One general rule of digital performance marketing is that doing the same thing year on year means response rates and ROI invariably fall. There are lots of reasons for this decline.
First off, investment in digital acquisition is increasing markedly year on year as once-niche marketing channels become mainstream. This provides potential customers with more brand choices and generally causes increased price inflation.
At the same time, consumer understanding continues to evolve. Attitudes towards advertising are changing and people are becoming less tolerant of irrelevant messages. This is exacerbated when they are bombarded daily with high volumes of unsolicited, generic and ‘non-meaningful’ communication. The exponential growth in mobile ad-blocker downloads is a recent and obvious reaction to this.
One thing that remains constant is consumers’ desire to research and buy things. What has changed, however, is the way they now do these two tasks. The plethora of new devices and platforms from Mobile to Twitter to Instagram has revolutionised this part of the buying process.

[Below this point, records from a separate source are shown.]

Lemma parse_digest_element digest timestamp :
  length digest = 64%nat -> forallb is_lower_hex digest = true ->
  parse_element (lit "v1=" ++ digest) timestamp [] = Ok (timestamp, [digest]).
Proof.
  intros Hlen Hhex. unfold parse_element. change (lit "v1=" ++ digest) with (lit "v1" ++ "="%char :: digest).
  rewrite partition_on_spec by (apply (bool_decide_unpack _); by vm_compute).
  rewrite (strip_nospace digest) by (eapply forallb_weaken; [|done]; intros c Hc; by apply lower_hex_facts in Hc as [-> _]).
  change (strip (lit "v1")) with (lit "v1"). rewrite bool_decide_eq_false_2 by done. rewrite bool_decide_eq_true_2 by done.
  rewrite lower_hex_id by done. rewrite Hlen. unfold _HEX_RE_match.
  by rewrite match_class_plus_run by (done || by destruct digest).
Qed.

Lemma split_two (a b : str) : ","%char ∉ a -> ","%char ∉ b -> split_on ","%char (a ++ ","%char :: b) = [a; b].
Proof. intros Ha Hb. apply (split_join ","%char [a; b]); [done|]. 
  intros p Hp. apply list_elem_of_In in Hp. destruct Hp as [<-|[<-|[]]]; done.
Qed.

(** What one side signs the other reads back. *)
Lemma parse_sign secret timestamp body :
  0 <= timestamp < 10 ^ 19 ->
  parse_signature_header (sign secret timestamp body)
  = Ok (MkParsedSignature timestamp [compute_digest secret timestamp body]).
Proof.
  intros Ht. set (digest := compute_digest secret timestamp body).
  assert (length digest = 64%nat) as Hlen by apply hmac_hex_length.
  assert (forallb is_lower_hex digest = true) as Hhex by apply hex_lower.
  assert (sign secret timestamp body = (lit "t=" ++ show_nonneg timestamp) ++ ","%char :: (lit "v1=" ++ digest)) as ->.
  { unfold sign, show_int. rewrite (proj2 (Z.ltb_ge timestamp 0)) by lia. by rewrite <- app_assoc. }
  pose proof (show_nonneg_digits timestamp ltac:(lia)) as Hd.
  assert (length (show_nonneg timestamp) <= 19)%nat as Hl19 by (apply show_fuel_length; change (Z.of_nat 19) with 19; lia).
  unfold parse_signature_header. rewrite (proj2 (Z.ltb_ge _ _))
    by (rewrite !length_app, length_cons, length_app, Hlen; unfold _MAX_HEADER_LENGTH;
        change (length (lit "t=")) with 2%nat; change (length (lit "v1=")) with 3%nat; lia).
  rewrite split_two.
  2: { rewrite elem_of_app. intros [Hin|Hin]; [revert Hin; apply (bool_decide_unpack _); by vm_compute|].
       by apply digits_not_in in Hin; [|lia|]. }
  2: { rewrite elem_of_app. intros [Hin|Hin]; [revert Hin; apply (bool_decide_unpack _); by vm_compute|].
       rewrite forallb_forall in Hhex. apply list_elem_of_In, Hhex in Hin. done. }
  cbn [fmap list_fmap].
  rewrite (strip_nospace (lit "t=" ++ _)).
  2: { rewrite forallb_app. apply andb_true_iff. split; [done|]. eapply forallb_weaken; [|done].
       intros c Hc. by apply digit_facts in Hc as [-> _]. }
  rewrite (strip_nospace (lit "v1=" ++ _)).
  2: { rewrite forallb_app. apply andb_true_iff. split; [done|]. eapply forallb_weaken; [|done].
       intros c Hc. by apply lower_hex_facts in Hc as [-> _]. }
  assert (filter (fun part : str => part <> []) [lit "t=" ++ show_nonneg timestamp; lit "v1=" ++ digest]
    = [lit "t=" ++ show_nonneg timestamp; lit "v1=" ++ digest]) as -> by done.
  rewrite bool_decide_eq_false_2 by done. cbn [length parse_elements]. rewrite (proj2 (Z.ltb_ge _ _)) by done.
  rewrite parse_timestamp_element, parse_digest_element by done. by rewrite bool_decide_eq_false_2.
Qed.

Clearly, brands need to invest considerable time and energy in really understanding their customers’ interaction with these different platforms. This will ensure that all the key customer touchpoints are covered correctly during their research and sales phases.
All this makes absolute sense but what doesn’t for me, is the heavy (often misguided) knee-jerk investment by some businesses in these perceived richer hunting grounds, purely out of a desire to counteract falling response rates in their more established marketing channels. These new opportunities offer higher response rates predominantly due to lower competition. But this uplift rarely lasts, and this improved response often doesn’t equate to better CPAs. Ads that are simply based on novelty and ‘stand out’ alone, even when run in a new and exciting marketing channel, have limited long term appeal to the general public. The old rules still apply.
In this situation therefore, businesses need to ask themselves two key questions. The first: Is constantly chasing new opportunities masking the real problem? The second: is reallocation of substantial budgets to emerging channels actually the most effective strategy for many brands?
A better solution may simply be to focus time and energy continuing to prioritise existing channels and listen to what consumers want, tailoring communication accordingly. This improved approach creates a more valuable experience by conveying engaging, relevant and useful information to customers. Improvements can quickly be made in a number of areas across Creative, Data & Technology and the reporting of performance activity that better reflects the changing role of communication within these channels.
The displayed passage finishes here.